Why it’s time to start taking short films seriously

The medium once described as “anti-cinema” is pushing the boundaries of the artform.


Sarah Jilani

Despite the ubiquitousness of social media and various self-publishing platforms, exposure is still a major concern for short filmmakers. There is almost no theatrical or digital on-demand platform for short films that is as accessible or far-reaching as your local multiplex or streaming services such as Netflix. The father of the enviably cool and inscrutable French New Wave, Jean-Luc Godard, famously theorised short film as “anti-cinema” in December 1958’s ‘Cahiers Du Cinema’, describing it as an impure art form that, “does not have time to think” and is thus useful to the filmmaker as a kind of target practice.

Yet the state of short film today is anything but doom and gloom. Providing both an indispensable platform for young and established filmmakers to practice and hone their craft and creativity without a feature film’s financial risks, short films transcend traditional modes of cinematic storytelling. It’s a way for filmmakers, festivals and distributors to experiment, as evidenced in the 13th London Short Film Festival which returns to the ICA and Hackney Picturehouse from 8-17 January.

In the past few years, feature-film festivals like the East End Film Festival and the Royal African Society’s Film Africa have also allocated shorts more space in their programmes, providing short filmmakers fantastic opportunities for exposure. It’s not all happening in London either – York’s Aesthetica Short Film Festival is fast becoming a UK heavyweight, recently earning BAFTA-qualifying status. Meanwhile US film festivals continue to help launch the careers of emerging talent: the Palm Springs ShortFest boasts Ava DuVernay and Jean-Marc Vallée among its recent alumni. The same holds true for developing countries with dynamic economies and a rising interest in the arts, where private and corporate support of short film is keeping festivals like Istanbul’s Akbank Short Film Festival and Seoul’s Asiana International Short Film Festival running into their first decade. Audience response, exposure, awards and networking: festivals are here to stay, and they are welcoming short filmmaking more than ever.

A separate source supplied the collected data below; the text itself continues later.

(* ===== verification/Prelude.v ===== *)
(** * A verification library for the e-commerce API data layer

    The repository (Python, Flask + pymodm/MongoDB + bcrypt + PyJWT) is a
    backend data layer with an authentication gate in front of it.  Its
    parts, and how they interact:

    - the entity store (pymodm over MongoDB, [src/src/models.py] line 23
      [connect(...)]): collections of documents keyed by primary key,
      queried with [Model.objects.raw(filter)], [.count()], [.first()],
      written with [save()];
    - the reference resolver ([ReferenceField.dereference_if_needed],
      models.py 27-55): turns the stored primary key of a reference field
      into the referenced document on access, leniently;
    - the entities (models.py 75-425): [User], [Currency], [Price], ...
      with their field declarations, defaults and required flags;
    - the credential and token lifecycle ([User.set_password],
      [User.check_password], [User.auth_token], models.py 98-149) with
      bcrypt and PyJWT;
    - the generic CRUD service factory ([ServiceFactory.create_service],
      used by [src/src/services/product.py]) and [ProductService.register];
    - the authentication gate ([AuthMiddleware], installed in [src/app.py]
      with its allow-list of paths).

    A request passes the gate (allow-listed path, or a valid token), reaches
    a handler, which calls a service, which calls the store and, for
    reference fields, the resolver.

    ** Files of the development, in dependency order

    - [Prelude.v] (this file): the Python exception type [exn], the
      result type [res], the exception-and-state monad [PyM] with its
      notation in [py_scope], the hint database [pyrun] and the tactic
      [pysimp] that runs the monad.
    - [Store.v]: primary keys ([pkey]: ObjectId or string, with
      [EqDecision] and [Countable]), dynamic Python values ([pyval]), the
      ObjectId text form (Module [ObjectId]: [to_str]/[of_str], 24 hex
      digits), the environment of the process ([Env]: clock, UTC offset,
      store availability, ObjectId counter, salt seed, log of round trips),
      the class [Document] (with laws [DocumentOk]) every stored entity
      implements, and the store operations ([raw_by_id], [q_count],
      [q_first], [save], [delete_doc]) with the collection invariant
      [coll_wf] that [save] preserves.
    - [Entities.v]: one Module per model class of models.py ([User],
      [Address], [Person], [Currency], [Price], [Category], [SubCategory],
      [Country], [Location], [ProductStat], [EmbeddedAttribute],
      [ProductVariant], [Product]): a Record [t] of the declared fields,
      the field table [fields] (required, primary key) and [full_clean];
      the [Document] instances of the stored ones; [ProductVariant]'s
      [__hash__], [__eq__] and [pk].
    - [Mixin.v]: the classes of models.py with their attributes (declared
      fields, class-body methods, [AppMixin], pymodm's API), Python's
      [getattr], and [AppMixin.to_dict] (models.py 58-72).
    - [Reference.v]: [dereference_if_needed] (models.py 32-55), its
      contract [resolve_spec] and round-trip count [resolve_trips], and
      the refinement theorem [deref_refines]; examples on [Price.currency].
    - [Variant.v]: [ProductVariant.price] (models.py 388-397): the reads
      of reference fields through pymodm's [ReferenceField.__get__]
      ([get_ref]), the [for] loop [price_loop], the recursion [price] with
      the interpreter's recursion budget, and its contract [price_spec].
    - [Queries.v]: documents as MongoDB stores them (class [SonView],
      [to_son] of [Product], [SubCategory], [User]), equality filters with
      MongoDB's [None] rule ([field_matches]), [raw_where]/[count_where]/
      [find_where], and the query properties [sub_categories],
      [category_product_count], [location_product_count].
    - [Indexes.v]: MongoDB indexes ([index]: keys, unique, partial
      filter), [Location]'s stored form and [Meta.indexes], and
      [save_indexed], the save a unique index can refuse with
      [ConflictError].
    - [Schemas.v]: the field tables of every schema of
      [src/src/schemas.py], marshmallow's [load] with [unknown = EXCLUDE]
      ([load_fields]) and [LoginSchema] with its [validate_email] store
      count ([load_login]); marshmallow's [dump] ([dump_fields]).
    - [Credentials.v]: UTF-8 encoding of [str], the class [Bcrypt] with
      its laws [BcryptOk] (a key is its first 72 bytes), the state
      [UserSt] (environment, user collection, [self]) and
      [set_password]/[check_password] (models.py 98-135); a model
      [ToyBcrypt] showing the laws are satisfiable.
    - [Token.v]: the class [Jwt] of signatures, [auth_token]
      (models.py 138-149) and [validate] (what [jwt.decode] answers:
      [Valid], [Expired], [Invalid]).
    - [Gate.v]: [auth_middleware] (AuthMiddleware, from the spec: its
      source is not among the sources), its contract [authorized], and
      [app_wsgi], the gate [src/app.py] lines 8-10 installs.
    - [Service.v]: the class [Entity] a service's model implements, the
      CRUD operations [create], [read], [update], [delete], [list_docs] of
      [ServiceFactory.create_service] (from the spec), [register]
      ([ProductService.register]), the step relation [svc_step] and the
      invariant [svc_wf]; the [Entity] instance of [Product].
    - [App.v]: the routes [app.py] adds ([app_routes]) and the
      serializers of [ProductResource], composed with the gate and with
      [ProductService.register].
    - [Flows.v]: the login flow composed from the parts above:
      [set_password], [LoginSchema]'s [load_login], [check_password],
      [auth_token] and the gate of [app.py], the state threaded from one
      step to the next.

    ** What the theorems show

    - Resolver (Reference.v): the lenient branch refines [resolve_spec];
      dangling keys yield the coerced key; resolution is idempotent and
      read-only, with at most two round trips ([count()] then [first()],
      both for a found key), one with auto-dereferencing, where the
      dangling case raises.
    - [to_dict] (Mixin.v): raises [AttributeError] on every model
      instance, for [to_custom_son] (defined nowhere), or for [to_dict]
      itself on a [ProductStat].
    - Credentials (Credentials.v): after [set_password p],
      [check_password q] is whether [p] and [q] share their first 72 UTF-8
      bytes; the guard's [ValueError]; a bytes password, or a user with no
      password, raises [AttributeError]; a failed save leaves [self]
      changed.
    - Tokens and gate (Token.v, Gate.v): a token of a saved user validates
      to its claims until [clock + tz_offset + 3600 * hours], the local
      clock read as UTC, and is never [Invalid]; an unsaved user gets no
      token; a request without a token reaches the app exactly on the
      five paths [app.py] exempts.
    - Services (Service.v): delete-then-read, register-then-read, update
      and the errors on absent keys; [update] merges the keyword
      arguments field by field; [list_docs] returns exactly the
      stored documents its filter keeps and can be restarted; every state
      reachable by any sequence of calls (listing included), outages and
      clock ticks satisfies [svc_wf]; [last_updated] of a key never
      decreases.
    - [ProductVariant.price] (Variant.v): refines [price_spec] on every
      branch; with no price in the default currency it never returns (the
      recursion ends in [RecursionError] whatever the budget); a dangling
      currency key makes [.code] raise [AttributeError]; when every
      currency resolves, the loop returns [List.find]'s answer.
      [ProductVariant.__eq__] with a [str] compares [str(self.sku)], so a
      variant without [sku] equals ["None"], and with [bytes] is [False].
    - Queries (Queries.v): [Category.product_count] is always 0 (it filters
      on fields [Product] does not have); an unsaved [Location] counts the
      products without location; [sub_categories] is exactly the
      sub-categories referencing the category.
    - Indexes (Indexes.v): two locations with the same string [domain]
      cannot both be saved, whatever their users, since the unique index
      on [(domain, instance_id)] meets a model without [instance_id].
    - Schemas (Schemas.v): a key no field declares never changes what
      [load] answers and never appears in its result ([unknown =
      EXCLUDE]); [LoginSchema]
      accepts the email of a stored user and refuses any other with
      "Invalid email", before any password check; the user response
      never carries the password hash and its [pk] parses back.
    - Application (App.v): every route [app.py] adds is allow-listed;
      [ProductRequestSchema] loads every request to [{}], on which
      [ProductService.register] raises [ValidationError].
    - Login (Flows.v): after [set_password(p)] succeeds, a login with the
      user's email and [p] is loaded by [LoginSchema], passes
      [check_password], and the token [auth_token] then issues passes the
      gate on a protected path with the user's identity attached.
    - [ObjectId.of_str_to_str]: the printed id parses back exactly for
      12-byte ids.

    ** Bounds and fuel

    ObjectIds are 96-bit numbers, printed as 24 hex digits; the round trip
    holds exactly for [n < 2^96] (the text keeps [n mod 2^96]).  The only
    unbounded recursion of the code, [return self.price], is modelled with
    the interpreter's recursion budget [depth] (Python's limit, 1000 by
    default): at 0 Python raises [RecursionError], so the model is total
    and its theorems hold for every budget.  No other definition uses
    fuel: every modelled operation is structurally recursive or loop-free.

    ** Not modelled

    Flask's dispatch, the resource base class (not among the sources),
    [connect()] and [app.run] are I/O or wiring outside the data layer.
    Non-unique indexes only speed queries up and are not modelled, nor is
    pymodm's caching of resolved references in the instance, nor MongoDB
    comparisons of list or embedded fields (no filter of the code makes
    them).
*)

From stdpp Require Export base gmap strings list countable.
From Stdlib Require Export ZArith NArith.

Declare Scope py_scope.
Delimit Scope py_scope with py.

(** ** Python exceptions raised by the modelled code and its libraries *)

Inductive exn :=
  | ValueError (msg : string)
  | AttributeError (msg : string)
  | RecursionError
  | DoesNotExist
  | ValidationError (msg : string)
  | PersistenceError
  | AuthError (msg : string)
  | NotFoundError
  (** [marshmallow.ValidationError]: the messages by field, in order *)
  | SchemaValidationError (messages : list (string * string))
  (** [pymongo.errors.DuplicateKeyError]: a unique index refused a write *)
  | ConflictError.

#[export] Instance exn_eqdec : EqDecision exn.
Proof. solve_decision. Defined.

(** The outcome of a Python call: a returned value or a raised exception. *)
Inductive res (A : Type) :=
  | Ok (a : A)
  | Err (e : exn).
Arguments Ok {A} a.
Arguments Err {A} e.

(** Python code that threads a state [S]: an exception does not roll the
    state back. *)
Definition PyM (S A : Type) := S -> res A * S.

Definition py_ret {S A} (a : A) : PyM S A := fun s => (Ok a, s).
Definition py_raise {S A} (e : exn) : PyM S A := fun s => (Err e, s).
Definition py_bind {S A B} (m : PyM S A) (k : A -> PyM S B) : PyM S B :=
  fun s => match m s with
           | (Ok a, s') => k a s'
           | (Err e, s') => (Err e, s')
           end.
Definition py_get {S} : PyM S S := fun s => (Ok s, s).
Definition py_put {S} (s : S) : PyM S unit := fun _ => (Ok tt, s).
Definition py_modify {S} (f : S -> S) : PyM S unit := fun s => (Ok tt, f s).

Notation "x <- m ;; k" := (py_bind m (fun x => k))
  (at level 100, m at level 99, right associativity) : py_scope.
Notation "m ;;; k" := (py_bind m (fun _ => k))
  (at level 100, right associativity) : py_scope.

Open Scope py_scope.

(** ** Running the monad *)

Lemma py_bind_ret {S A B} (a : A) (k : A -> PyM S B) s :
  py_bind (py_ret a) k s = k a s.
Proof. reflexivity. Qed.

Lemma py_bind_raise {S A B} e (k : A -> PyM S B) s :
  py_bind (py_raise e) k s = (Err e, s).
Proof. reflexivity. Qed.

Lemma py_bind_ok {S A B} (m : PyM S A) (k : A -> PyM S B) s a s' :
  m s = (Ok a, s') -> py_bind m k s = k a s'.
Proof. unfold py_bind. by intros ->. Qed.

Lemma py_bind_err {S A B} (m : PyM S A) (k : A -> PyM S B) s e s' :
  m s = (Err e, s') -> py_bind m k s = (Err e, s').
Proof. unfold py_bind. by intros ->. Qed.

Lemma py_bind_assoc {S A B C} (m : PyM S A) (k : A -> PyM S B) (h : B -> PyM S C) s :
  py_bind (py_bind m k) h s = py_bind m (fun a => py_bind (k a) h) s.
Proof. unfold py_bind. by destruct (m s) as [[a|e] s']. Qed.

Create HintDb pyrun.
Create Rewrite HintDb pyrun.
#[export] Hint Rewrite @py_bind_ret @py_bind_raise @py_bind_assoc : pyrun.
#[export] Hint Unfold py_ret py_raise py_get py_put py_modify : pyrun.

(** [pysimp] runs the straight-line part of a monadic computation. *)
Ltac pysimp :=
  repeat (autounfold with pyrun; autorewrite with pyrun; cbn [fst snd]).

(** ** Results *)

Definition is_ok {A} (r : res A) : bool :=
  match r with Ok _ => true | Err _ => false end.

Definition res_map {A B} (f : A -> B) (r : res A) : res B :=
  match r with Ok a => Ok (f a) | Err e => Err e end.

Lemma Ok_inj {A} (a b : A) : Ok a = Ok b -> a = b.
Proof. by intros [= ->]. Qed.

Lemma Ok_Err_neq {A} (a : A) e : Ok a <> Err e.
Proof. discriminate. Qed.
#[export] Hint Resolve Ok_Err_neq : pyrun.

(** ** Strings *)

Lemma string_length_app (s1 s2 : string) :
  String.length (s1 +:+ s2) = (String.length s1 + String.length s2)%nat.
Proof. induction s1 as [|c s1 IH]; simpl; [done | by rewrite IH]. Qed.
#[export] Hint Rewrite string_length_app : pyrun.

Champions of short film are also cropping up in unlikely places. The internet may have enabled a barrage of free video content, but it has afforded countless short filmmakers the opportunity to experiment with different ways of reaching their audience while maintaining almost full rights over their own work. Tens of thousands of YouTube views on your first online release is now a greater bargaining chip with Hollywood execs than film school credentials, and new online services such as Distribber are even removing the industry middleman from the equation completely.

If there’s one thing that hasn’t changed, it’s that nothing is as intimidating as a blank page (or storyboard template). To that end, today’s short films are more than delivering on inspiration: winner of the Grand Jury Prize at Sundance, Indie animator Don Herzfeldt’s World of Tomorrow was the director’s first venture into digital animation after years of hand-drawn animation. The resulting mix of stick figures and vector art grabs the heart of its audience with its child protagonist and sci-fi themes.

A recent winner of the Short Film Palm d’Or at Cannes was Simon Mesa Soto’s Leidi, set in the barrios of a mountainous Colombian town and masterfully walking the line between documentary and feature to tell the story of the women in this community. A desperate son reconnects with his father in the hilarious A Reasonable Request by Andrew Laurich, which premiered online for free but will still hit screens at Sundance this month. Whether through wit, humour, hard-hitting realism or bold experimentation, these films not only prove that the medium is alive and well but are rapidly shaping the future of the artform.